Pulmonary nodules (PNs) are small (≤3 cm) radiographic opacities within lung parenchyma. The use of low-dose computed tomography (LDCT) has led to a significant increase in the identification of solitary nodules. Malignant lung nodules comprise only 5% of all nodules, with management differing greatly from benign cases. Despite diagnostic advancements, there is heterogeneity in prognosis, which can result in undertreatment of high-risk patients and inappropriate treatment for low-risk patients. Therefore, accurately distinguishing benign from malignant nodules and effectively stratifying the risk of malignant nodules is a pressing clinical challenge requiring urgent resolution. The main objectives of this review were to explore the research progress in the clinical management of malignant PNs, including early detection, individualized treatment, and prognosis prediction, in order to shed light on precision medicine for patients with PNs.

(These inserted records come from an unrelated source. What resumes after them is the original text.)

(** X20. In every world, the PUT handler of a chat answers without
    throwing, and whatever the request asks for, a session that does not
    have both the identifier and the user of the request is left in the
    store as it was, and the messages are left as they were unless the
    request is a deletion. *)
Theorem chatAction_scope (req : ChatRoutes.ChatUpdate) (w : World) :
  exists resp w',
    ChatRoutes.chatAction req w = (Ok resp, w')
    /\ (forall s,
          ~ (ChatRoutes.update_id req = Some (session_id s)
             /\ ChatRoutes.update_userId req = Some (session_userId s)) ->
          (In s (chatSessions (db w')) <-> In s (chatSessions (db w))))
    /\ (Routes.actionIs (ChatRoutes.update_action req) (u "delete") = false ->
        chatMessages (db w') = chatMessages (db w)).
Proof.
  unfold ChatRoutes.chatAction, tryCatch, ifDb, bind, ret.
  destruct (ChatRoutes.update_id req) as [cid|].
  2:{ do 2 eexists. split; [reflexivity|]. split; reflexivity. }
  destruct (truthy cid); cbn [negb].
  2:{ do 2 eexists. split; [reflexivity|]. split; reflexivity. }
  destruct (connected w).
  2:{ do 2 eexists. split; [reflexivity|]. split; reflexivity. }
  destruct (ChatRoutes.update_userId req) as [uid|].
  2:{ do 2 eexists. split; [reflexivity|]. split; reflexivity. }
  destruct (truthy uid); cbn [negb].
  2:{ do 2 eexists. split; [reflexivity|]. split; reflexivity. }
  assert (Hother : forall s,
             ~ (Some cid = Some (session_id s)
                /\ Some uid = Some (session_userId s)) ->
             sessionIs cid uid s = false).
  { intros s Hs. apply not_true_iff_false. intros H.
    apply sessionIs_iff in H. destruct H as [<- <-]. apply Hs.
    split; reflexivity. }
  destruct (Routes.actionIs (ChatRoutes.update_action req) (u "delete")).
  - destruct (deleteChatSession_others uid cid w) as [b [w1 [Hrun Hkeep]]].
    rewrite Hrun.
    destruct b; cbn [negb]; do 2 eexists;
      (split; [reflexivity|]);
      (split; [intros s Hs; apply Hkeep, Hother, Hs | discriminate]).
  - destruct (ChatRoutes.update_title req) as [title|].
    2:{ do 2 eexists. split; [reflexivity|]. split; reflexivity. }
    destruct (Routes.actionIs (ChatRoutes.update_action req) (u "updateTitle")
              && truthy title).
    2:{ do 2 eexists. split; [reflexivity|]. split; reflexivity. }
    destruct (updateChatSessionTitle_others uid cid title w)
      as [b [w1 [Hrun [Hmsgs Hkeep]]]].
    rewrite Hrun.
    destruct b; cbn [negb]; do 2 eexists;
      (split; [reflexivity|]);
      (split; [intros s Hs; apply Hkeep, Hother, Hs | intros _; exact Hmsgs]).
Qed.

The review examined various approaches for the identification and prognosis prediction of early lung cancer characterized by lung nodules, including the use of classical clinicopathological features, liquid biopsy, and artificial intelligence.
The detection rate of early lung cancer characterized by lung nodules is increasing annually, and accurate identification and prognosis prediction are critical for appropriate therapeutic strategies and precise postoperative management. Classical clinicopathological features, such as demographic and radiological features, play an important role in the diagnosis and prognosis assessment of early lung cancer, but liquid biopsy and artificial intelligence are also promising due to their obvious convenience and accuracy.
The review highlights the importance of precision medicine in the clinical management of malignant lung nodules. The use of classical clinicopathological features, liquid biopsy, and artificial intelligence can contribute to the early detection, individualized treatment, and accurate prognosis prediction for patients with lung nodules, ultimately improving their clinical outcomes.
肺结节(PNs)是肺实质内的小(≤3 cm)影像学不透明区。低剂量计算机断层扫描(LDCT)的应用使孤立性结节的检出率显著增加。恶性肺结节仅占所有结节的5%,其管理与良性病例有很大差异。尽管诊断技术有所进步,但预后存在异质性,这可能导致高危患者治疗不足和低危患者治疗不当。因此,准确区分良性与恶性结节并有效分层恶性结节的风险是亟待解决的紧迫临床挑战。本综述的主要目的是探讨恶性肺结节临床管理方面的研究进展,包括早期检测、个体化治疗和预后预测, 以便为肺结节患者的精准医疗提供思路。
本综述研究了多种以肺结节为特征的早期肺癌的识别和预后预测方法,包括使用经典的临床病理特征、液体活检和人工智能。
以肺结节为特征的早期肺癌的检出率逐年上升,准确识别和预后预测对于制定合适的治疗策略和精确的术后管理至关重要。经典的临床病理特征,如人口统计学和放射学特征,在早期肺癌的诊断和预后评估中发挥着重要作用,但液体活检和人工智能因其明显的便利性和准确性也很有前景。
本综述强调了精准医疗在恶性肺结节临床管理中的重要性。使用经典的临床病理特征、液体活检和人工智能有助于对肺结节患者进行早期检测、个体化治疗和准确的预后预测,最终改善他们的临床结局。